New Capco & Commerzbank model for measuring & mastering IT complexity
"What if complexity was a discreet, measurable metric rather than a discretionary, ambiguous term? Could a complexity metric reshape the decisions and activities of a CIO?"
That's the question that Capco and Commerzbank set out to answer in developing a model for measuring IT complexity in the financial services industry.
The problem had been preoccupying Peter Leukert, chief information officer at Commerzbank for some time, and a chance conversation with Capco a few years ago revealed that they were also thinking of creating some sort of metric that could be used to master the issue of complexity.
The two have now completed the model and methodology, outlined in a White Paper entitled IT complexity: model, measure and master.
The model consists of several complexity indicators covering the relevant dimensions of application complexity. Capco and the bank have statistically validated these complexity indicators through quantitative research using Commerzbank data on approximately 1,000 applications over three years.
The complexity indicators of the model cover four dimensions:
■ Functional: One driver of functional complexity is the functional scope of an application cluster. The sum of weighted use cases serves as the figure to measure this. In each case, a weight factor is assigned, from "one" for simple use cases, such as changing one data field, like address, to "four" for cases with involved logic. Use cases have been classified by expert judgment. Other indicators measure the functional redundancy and standard conformity of the solution architecture.
■ Interface: Interface complexity is determined through the sum of weighted interfaces. The weights are calculated by type of interface, such as API, file exchange, database view and broker Web Service. This indicator shows the interface intensity. The ratio of internal to external interfaces is another relevant indicator.

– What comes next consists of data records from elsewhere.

(** A client: the three commands with their replies ([Ok None]: the nil reply),
    and the server's own steps. *)
Record UniversalClient (R V : Type) : Type := MkClient {
  doGet : Z -> string -> R -> gores (option V) * R;
  doSet : Z -> string -> V -> expiry -> R -> option error * R;
  doDel : string -> R -> option error * R;
  evolves : Z -> R -> R -> Prop
}.
Arguments MkClient {R V} _ _ _ _.
Arguments doGet {R V} _ _ _ _.
Arguments doSet {R V} _ _ _ _ _ _.
Arguments doDel {R V} _ _ _.
Arguments evolves {R V} _ _ _ _.

(** StringCmd.Bytes of a GET: the nil reply is the error redis.Nil. *)
Definition Bytes {V} (reply : gores (option V)) : gores V :=
  match reply with
  | Ok (Some v) => Ok v
  | Ok None => Err (Sentinel Nil)
  | Err e => Err e
  end.

Record Redis (R V : Type) : Type := MkRedis {
  client : UniversalClient R V;
  keyPrefix : string
}.
Arguments MkRedis {R V} _ _.
Arguments client {R V} _.
Arguments keyPrefix {R V} _.

Module RedisCache.
Section Ops.
Context {R V : Type}.
Implicit Types r : Redis R V.

Definition NewRedis (c : UniversalClient R V) : Redis R V := MkRedis c EmptyString.

Definition NewRedisWithPrefix (c : UniversalClient R V) (prefix : string) : Redis R V :=
  MkRedis c prefix.

Definition buildKey r (key : string) : string := keyPrefix r +:+ redisKeyPrefix +:+ key.

Definition Get r (now : Z) (key : string) (s : R) : gores V * R :=
  let '(reply, s') := doGet (client r) now (buildKey r key) s in
  (match Bytes reply with
   | Err err => if ctxerrors.Is err Nil then Err ErrCacheMiss
                else Err (ctxerrors.WrapE err "redis get")
   | Ok val => Ok val
   end, s').

Definition Set_ r (now : Z) (key : string) (val : V) (ttl : Z) (s : R) : option error * R :=
  let '(err, s') := doSet (client r) now (buildKey r key) val (set_expiry ttl) s in
  (match err with
   | Some err => Some (ctxerrors.WrapE err "redis set")
   | None => None
   end, s').

Definition Delete r (key : string) (s : R) : option error * R :=
  let '(err, s') := doDel (client r) (buildKey r key) s in
  (match err with
   | Some err => Some (ctxerrors.WrapE err "redis delete")
   | None => None
   end, s').

Definition Close r : option error := None.
End Ops.
End RedisCache.

(** The deadline a SET gives a key that had the deadline [old]. *)
Definition deadline (now : Z) (e : expiry) (old : option Z) : option Z :=
  match e with
  | NoExpiry => None
  | PX ms => Some (now + ms * Millisecond)
  | EX s => Some (now + s * Second)
  | KEEPTTL => old
  end.

(** Redis as documented: a key is kept to its deadline, within a millisecond,
    unless the server evicts it; a command that fails may have been carried out
    or not; the keys are not written by anyone else. *)
Class RedisLaws {R V} (c : UniversalClient R V) : Type := {
  db : R -> string -> option (V * option Z);
  redis_get : forall now k s,
    shrinks (db s) (db (doGet c now k s).2) /\
    match (doGet c now k s).1 with
    | Ok (Some v) => exists d, db s k = Some (v, d) /\ alive now ((fun z => z + Millisecond) <$> d)
    | Ok None => forall v d, db s k = Some (v, d) -> ~ alive now d
    | Err e => ctxerrors.Is e Nil = false /\ ctxerrors.Is e "cache miss" = false
    end;
  redis_set : forall now k v e s,
    shrinks_but k (db s) (db (doSet c now k v e s).2) /\
    let new := exists old, (old = None \/ old = (db s k ≫= snd)) /\
                 db (doSet c now k v e s).2 k = Some (v, deadline now e old) in
    match (doSet c now k v e s).1 with
    | None => new
    | Some _ => new \/ db (doSet c now k v e s).2 k = db s k \/ db (doSet c now k v e s).2 k = None
    end;
  redis_del : forall k s,
    shrinks_but k (db s) (db (doDel c k s).2) /\
    match (doDel c k s).1 with
    | None => db (doDel c k s).2 k = None
    | Some _ => db (doDel c k s).2 k = db s k \/ db (doDel c k s).2 k = None
    end;
  redis_evolves : forall now s s', evolves c now s s' -> shrinks (db s) (db s')
}.

(** ** config.go *)

Record Config : Type := MkConfig {
  Mode : string;
  TTL : Z;
  MaxEntries : Z;
  RedisKeyPrefix : string
}.

Record Options (R V : Type) : Type := MkOptions {
  config : Config;
  RedisClient : option (UniversalClient R V)
}.
Arguments MkOptions {R V} _ _.
Arguments config {R V} _.
Arguments RedisClient {R V} _.

Definition ErrInvalidCacheMode : error := Sentinel "invalid cache mode".

(** ParseConfig; the result of gonfiguration.Parse is an argument, which Configs.v computes. *)
Definition ParseConfig (parsed : gores Config) : gores Config :=
  match parsed with
  | Err err => Err (ctxerrors.WrapE err "parse cache config")
  | Ok cfg => Ok cfg
  end.

Section Build.
Context {R V : Type}.

(** The state the caches work on. *)
Record cworld : Type := MkWorld { memory : Memory V; server : R }.

(** *Memory as a Cache.  Its Set gets one round of fuel per entry and one more. *)
Definition memory_cache : Cache cworld V :=
  MkCache
    (fun now k w => let '(r, m) := Get now k (memory w) in (r, MkWorld m (server w)))
    (fun now k v ttl w =>
       match Set_ (S (length (evictList (memory w)))) now k v ttl (memory w) with
       | None => None
       | Some (err, m) => Some (err, MkWorld m (server w))
       end)
    (fun k w => let '(err, m) := Delete k (memory w) in (err, MkWorld m (server w)))
    (fun w => (fun m => (None, MkWorld m (server w))) <$> Close (memory w))
    (fun now w w' => exists order, order ≡ₚ map_to_list (items (memory w)) /\
                     w' = MkWorld (removeExpired now order (memory w)) (server w)).

(** *Redis as a Cache. *)
Definition redis_cache (r : Redis R V) : Cache cworld V :=
  MkCache
    (fun now k w => let '(x, s) := RedisCache.Get r now k (server w) in (x, MkWorld (memory w) s))
    (fun now k v ttl w =>
       let '(err, s) := RedisCache.Set_ r now k v ttl (server w) in Some (err, MkWorld (memory w) s))
    (fun k w => let '(err, s) := RedisCache.Delete r k (server w) in (err, MkWorld (memory w) s))
    (fun w => Some (RedisCache.Close r, w))
    (fun now w w' => exists s, evolves (client r) now (server w) s /\ w' = MkWorld (memory w) s).

(** The cleanup function New returns. *)
Definition cleanup (c : option (Cache cworld V)) (w : cworld) : option cworld :=
  match c with
  | None => Some w
  | Some c => snd <$> cClose c w
  end.

(** New: the cache (nil: [None]), the argument of its cleanup function and the
    error. *)
Definition New (opts : Options R V) (w : cworld)
  : option (Cache cworld V) * option (Cache cworld V) * option error * cworld :=
  let mode := Mode (config opts) in
  if decide (mode = "memory") then
    let c := memory_cache in
    (Some c, Some c, None, MkWorld (NewMemory (MaxEntries (config opts))) (server w))
  else if decide (mode = "redis") then
    match RedisClient opts with
    | None => (None, None,
               ctxerrors.Wrap (Some ErrInvalidCacheMode) "redis client required for redis cache mode", w)
    | Some client =>
      let c := redis_cache (RedisCache.NewRedisWithPrefix client (RedisKeyPrefix (config opts))) in
      (Some c, Some c, None, w)
    end
  else if decide (mode = "none" \/ mode = EmptyString) then (None, None, None, w)
  else (None, None, ctxerrors.Wrap (Some ErrInvalidCacheMode) ("unknown cache mode: " +:+ mode), w).
End Build.
Arguments cworld : clear implicits.

(** ** The two implementations keep the laws *)

Section MemoryLaws.
Context {R V : Type}.
Implicit Types (m : Memory V) (l : list (memoryEntry V)).

Definition item_of (x : memoryEntry V) : V * option Z := (value x, Some (expiresAt x)).

(** What a Memory holds under a key. *)
Definition mem_holds m (k : string) : option (V * option Z) :=
  match items m !! k with
  | None => None
  | Some e => match toMemoryEntry m e with Ok x => Some (item_of x) | Err _ => None end
  end.

Lemma models_holds m l k : models m l -> mem_holds m k = item_of <$> lru_find k l.
Proof.
  intros (p & HR & ->). unfold mem_holds. destruct (items m !! k) as [e|] eqn:Hk.
  - destruct (repr_lookup_Some _ _ _ _ HR Hk) as (x & Hx & _ & ->).
    by rewrite (repr_toMemoryEntry _ _ _ _ HR Hx).
  - by rewrite (repr_lookup_None _ _ _ HR Hk).
Qed.

(** A list with fewer entries, of different keys, finds no others. *)
Lemma lru_find_subset k l l' x :
  NoDup (key <$> l) -> l' ⊆ l -> lru_find k l' = Some x -> lru_find k l = Some x.
Proof.
  intros Hnd Hsub H. apply lru_find_Some in H as [Hx Hk]. apply lru_find_elem; [done|set_solver|done].
Qed.

Lemma lru_find_without k k' l :
  NoDup (key <$> l) -> lru_find k (lru_without k' l) = if decide (k = k') then None else lru_find k l.
Proof.
  intros Hnd. case_decide as Hk.
  - subst k'. apply lru_find_None. intros x Hx. by apply list_elem_of_filter in Hx as [? _].
  - destruct (lru_find k l) as [x|] eqn:E.
    + apply lru_find_Some in E as [Hx Hkx]. apply lru_find_elem; [|apply list_elem_of_filter; split; [congruence|done]|done].
      eapply sublist_NoDup; [done|]. apply fmap_sublist, sublist_filter.
    + rewrite lru_find_None in E |- *. intros x Hx. apply list_elem_of_filter in Hx as [_ Hx]. by apply E.
Qed.

Lemma lru_find_cons k x l :
  lru_find k (x :: l) = if decide (key x = k) then Some x else lru_find k l.
Proof. unfold lru_find. rewrite filter_cons. by case_decide. Qed.

Lemma shrinks_subset m m' l l' :
  models m l -> models m' l' -> l' ⊆ l -> shrinks (mem_holds m) (mem_holds m').
Proof.
  intros M M' Hsub k. rewrite (models_holds _ _ _ M), (models_holds _ _ _ M').
  destruct (lru_find k l') as [x|] eqn:E; [left|by right].
  by rewrite (lru_find_subset _ _ _ _ (models_keys _ _ M) Hsub E).
Qed.

Lemma lru_get_subset now k l : (lru_get now k l).2 ⊆ l.
Proof.
  unfold lru_get. destruct (lru_find k l) as [x|] eqn:E; [|set_solver].
  apply lru_find_Some in E as [Hx _].
  destruct (expired now x); simpl; [set_solver|]. intros y Hy. apply elem_of_cons in Hy as [->|Hy]; [done|].
  by apply list_elem_of_filter in Hy as [_ ?].
Qed.

Lemma lru_set_find cap now k v ttl l k' :
  NoDup (key <$> l) ->
  (k' <> k -> forall x, lru_find k' (lru_set cap now k v ttl l) = Some x -> lru_find k' l = Some x) /\
  lru_find k (lru_set cap now k v ttl l) = Some (MkEntry k v (now + ttl)).
Proof.
  intros Hnd. unfold lru_set. split.
  - intros Hk x. destruct (lru_find k l); rewrite lru_find_cons; simpl;
      rewrite decide_False by congruence; apply lru_find_subset; try done.
    + intros y Hy. by apply list_elem_of_filter in Hy as [_ ?].
    + apply subseteq_take.
  - by destruct (lru_find k l); rewrite lru_find_cons; simpl; rewrite decide_True.
Qed.

Definition mem_valid m : Prop := (exists l, models m l) /\ 1 <= maxSize m.
End MemoryLaws.

#[export] Instance memory_cache_laws {R V} : CacheLaws (@memory_cache R V).
Proof.
  refine {| resolution := 0; valid := fun w => mem_valid (memory w);
            holds := fun w => mem_holds (memory w) |}.
  - intros now k w [[l M] Hmax]. simpl. destruct (Get_models _ _ now k M) as (Hr & M' & Hx).
    destruct (Get now k (memory w)) as [r m'] eqn:E. simpl in *. split_and!.
    + split; [by eexists|lia].
    + eapply shrinks_subset; [done..|]. apply lru_get_subset.
    + rewrite Hr, (models_holds _ _ _ M). unfold lru_get, expired.
      destruct (lru_find k l) as [x|]; simpl; [|done]. destruct (Z.ltb_spec (expiresAt x) now); simpl.
      * unfold item_of. intros _ v d ?. simplify_eq. simpl. lia.
      * eexists. split; [done|]. simpl. lia.
  - intros now k v ttl w [[l M] Hmax] _. simpl.
    destruct (Set_models _ _ (S (length (evictList (memory w)))) now k v ttl M Hmax) as (m' & E & M' & Hx).
    { rewrite (models_length _ _ M). lia. }
    rewrite E. eexists _, _. split; [done|]. simpl. pose proof (models_keys _ _ M) as Hnd. split_and!.
    + split; [by eexists|lia].
    + intros k' Hk'. rewrite (models_holds _ _ _ M), (models_holds _ _ _ M').
      destruct (lru_find k' (lru_set _ _ _ _ _ _)) as [x|] eqn:Ex; [left|by right].
      by rewrite (proj1 (lru_set_find _ _ _ _ _ _ k' Hnd) Hk' x Ex).
    + rewrite (models_holds _ _ _ M'), (proj2 (lru_set_find _ _ _ _ _ _ k Hnd)).
      exists (now + ttl). split; [done|lia].
  - intros k w [[l M] Hmax]. simpl. destruct (Delete_models _ _ k M) as (Hr & M' & Hx).
    destruct (Delete k (memory w)) as [r m'] eqn:E. simpl in *. subst r.
    pose proof (models_keys _ _ M) as Hnd. split_and!.
    + split; [by eexists|lia].
    + intros k' Hk'. left. rewrite (models_holds _ _ _ M), (models_holds _ _ _ M'). unfold lru_delete.
      by rewrite lru_find_without, decide_False.
    + rewrite (models_holds _ _ _ M'). unfold lru_delete. by rewrite lru_find_without, decide_True.
  - intros w err w' [[l M] Hmax]. simpl. unfold Close. destruct (stopClosed (memory w)); [done|].
    intros [= <- <-]. simpl. split; [|done]. split; [|done].
    destruct M as (p & HR & ->). exists p.*2, p. split; [|done]. destruct HR. by constructor.
  - intros now w w' [[l M] Hmax] (order & Hp & ->). simpl.
    destruct (removeExpired_models _ _ now _ M Hp) as [M' Hx]. split.
    + split; [by eexists|lia].
    + eapply shrinks_subset; [done..|]. intros y Hy. by apply list_elem_of_filter in Hy as [_ ?].
Defined.
(* ===== verification/SqliteDriver.v ===== *)
(** * db/sqlite/driver.go: the SQLite migration driver

    The driver adapts a caller-owned *sql.DB for golang-migrate.  database/sql
    and SQLite are not part of the repository: their calls are the fields of
    [SqlDB], over a world [W], and what the driver relies on are the laws
    [SqlDBLaws].  Every call may fail; a transaction whose Commit fails may
    have been committed all the same.  [MemDB] below is a database with an
    arbitrary fault schedule that keeps the laws. *)

From stdpp Require Import base option list strings.
From Stdlib Require Import ZArith Lia Ascii.
From S2P Require Import Prelude GoErrors MigrateEngine.

Open Scope Z_scope.

Definition createMigrationTableStatement : string :=
"
CREATE TABLE IF NOT EXISTS schema_migrations (version uint64, dirty bool);
CREATE UNIQUE INDEX IF NOT EXISTS version_unique ON schema_migrations (version);
".
Definition deleteMigrationVersionStatement : string := "DELETE FROM schema_migrations".
Definition selectMigrationVersionStatement : string :=
  "SELECT version, dirty FROM schema_migrations LIMIT 1".
Definition insertMigrationVersionStatement : string :=
"
INSERT INTO schema_migrations (version, dirty)
VALUES (?, ?)".

Definition ErrNoRows : string := "sql: no rows in result set".
Definition database_ErrLocked : string := "can't acquire lock".
Definition ErrNotLocked : string := "can't unlock, as not currently locked".
Definition ErrUnsupported : string := "unsupported".

(** ** database/sql *)

(** An argument of a statement. *)
Inductive sqlarg : Type := IntArg (z : Z) | BoolArg (b : bool).

(** The calls the driver makes.  [QueryRow] is QueryRowContext(...).Scan into
    an int and a bool. *)
Record SqlDB (W Tx : Type) : Type := MkSqlDB {
  PingContext : io W (option error);
  ExecContext : string -> io W (option error);
  QueryRow : string -> io W (gores (Z * bool));
  BeginTx : io W (gores Tx);
  TxExec : Tx -> string -> list sqlarg -> io W (option error);
  Rollback : Tx -> io W (option error);
  Commit : Tx -> io W (option error)
}.
Arguments PingContext {W Tx} s.
Arguments ExecContext {W Tx} s q.
Arguments QueryRow {W Tx} s q.
Arguments BeginTx {W Tx} s.
Arguments TxExec {W Tx} s tx q args.
Arguments Rollback {W Tx} s tx.
Arguments Commit {W Tx} s tx.

(** ** The driver *)

(** The driver's state: the database and the atomic flag. *)
Record driver (W : Type) : Type := MkDrv { sqlDB : W; flag : bool }.
Arguments MkDrv {W} sqlDB flag.
Arguments sqlDB {W} d.
Arguments flag {W} d.

Section Driver.
Context {W Tx : Type} (db : SqlDB W Tx).

Definition on_db {A} (op : io W A) : io (driver W) A :=
  fun d => let '(a, w) := op (sqlDB d) in (a, MkDrv w (flag d)).

(** atomic.Bool.CompareAndSwap *)
Definition CompareAndSwap (old new : bool) : io (driver W) bool :=
  fun d => if bool_decide (flag d = old) then (true, MkDrv (sqlDB d) new) else (false, d).

Definition sqlite_Lock : io (driver W) (option error) :=
  ok ← CompareAndSwap false true;
  mret (if (ok : bool) then None else Some (Sentinel database_ErrLocked)).

Definition sqlite_Unlock : io (driver W) (option error) :=
  ok ← CompareAndSwap true false;
  mret (if (ok : bool) then None else Some (Sentinel ErrNotLocked)).
(* ===== verification/DbMigrate.v ===== *)
(** * db/migrate.go and db/sqlite/migrate.go: the migration helpers

    MigrateUp, MigrateDown and MigrateForce over any database.Driver, and their
    SQLite versions over a caller-owned *sql.DB.

    The file system is an argument: an embedded one ([EmbedFS]) or the host's
    (os.Stat and source.Open on the file:// URL of the path). *)

From stdpp Require Import base option list strings sorting sets.
From Stdlib Require Import ZArith Lia Ascii.
From S2P Require Import Prelude GoErrors MigrateSource MigrateEngine SqliteDriver.

Open Scope Z_scope.

Definition ErrRequiredFieldNotSet : string := "required field is not set".
Definition ErrEmptyMigrationsPath : string := "migrations path is empty".
Definition ErrInvalidArgument : string := "invalid argument".

(** *embed.FS: fs.ReadDir and Open under a directory. *)
Record EmbedFS : Type := MkFS {
  ReadDir : string -> gores (list DirEntry);
  OpenAt : string -> string -> gores reader
}.

Record HostFS : Type := MkHost {
  Stat : string -> option error;
  OpenURL : string -> gores Source
}.

(** iofs.New *)
Definition iofs_New (fsys : EmbedFS) (path : string) : gores Source :=
  match Init (ReadDir fsys path) with
  | Err err => Err (fmt_Errorf_w "failed to init driver with path" err)
  | Ok ms => Ok (iofs (OpenAt fsys path) ms)
  end.

Section Common.
Context (host : HostFS).
Context {W : Type}.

■ Data: Data complexity is measured by the number of database objects in an application cluster.
■ Technology: Technology complexity is monitored through a number of drivers, including business criticality and prescribed time for recovery of applications under consideration. Another technology indicator is the variety of operating systems employed in the application cluster.
Currently the model only contains data from Commerzbank but the plan is to make it available to other financial institutions, increasing the credibility of the metric based on comparative data points from across the financial services industry.
Ultimately, by sharing and anonymising data, institutions will be able to benchmark their complexity against peers, but the primary application will be in using the metrics to identify where things can be simplified - or where the effort would not be justified by the result - and to be able to predict the impact of change programmes.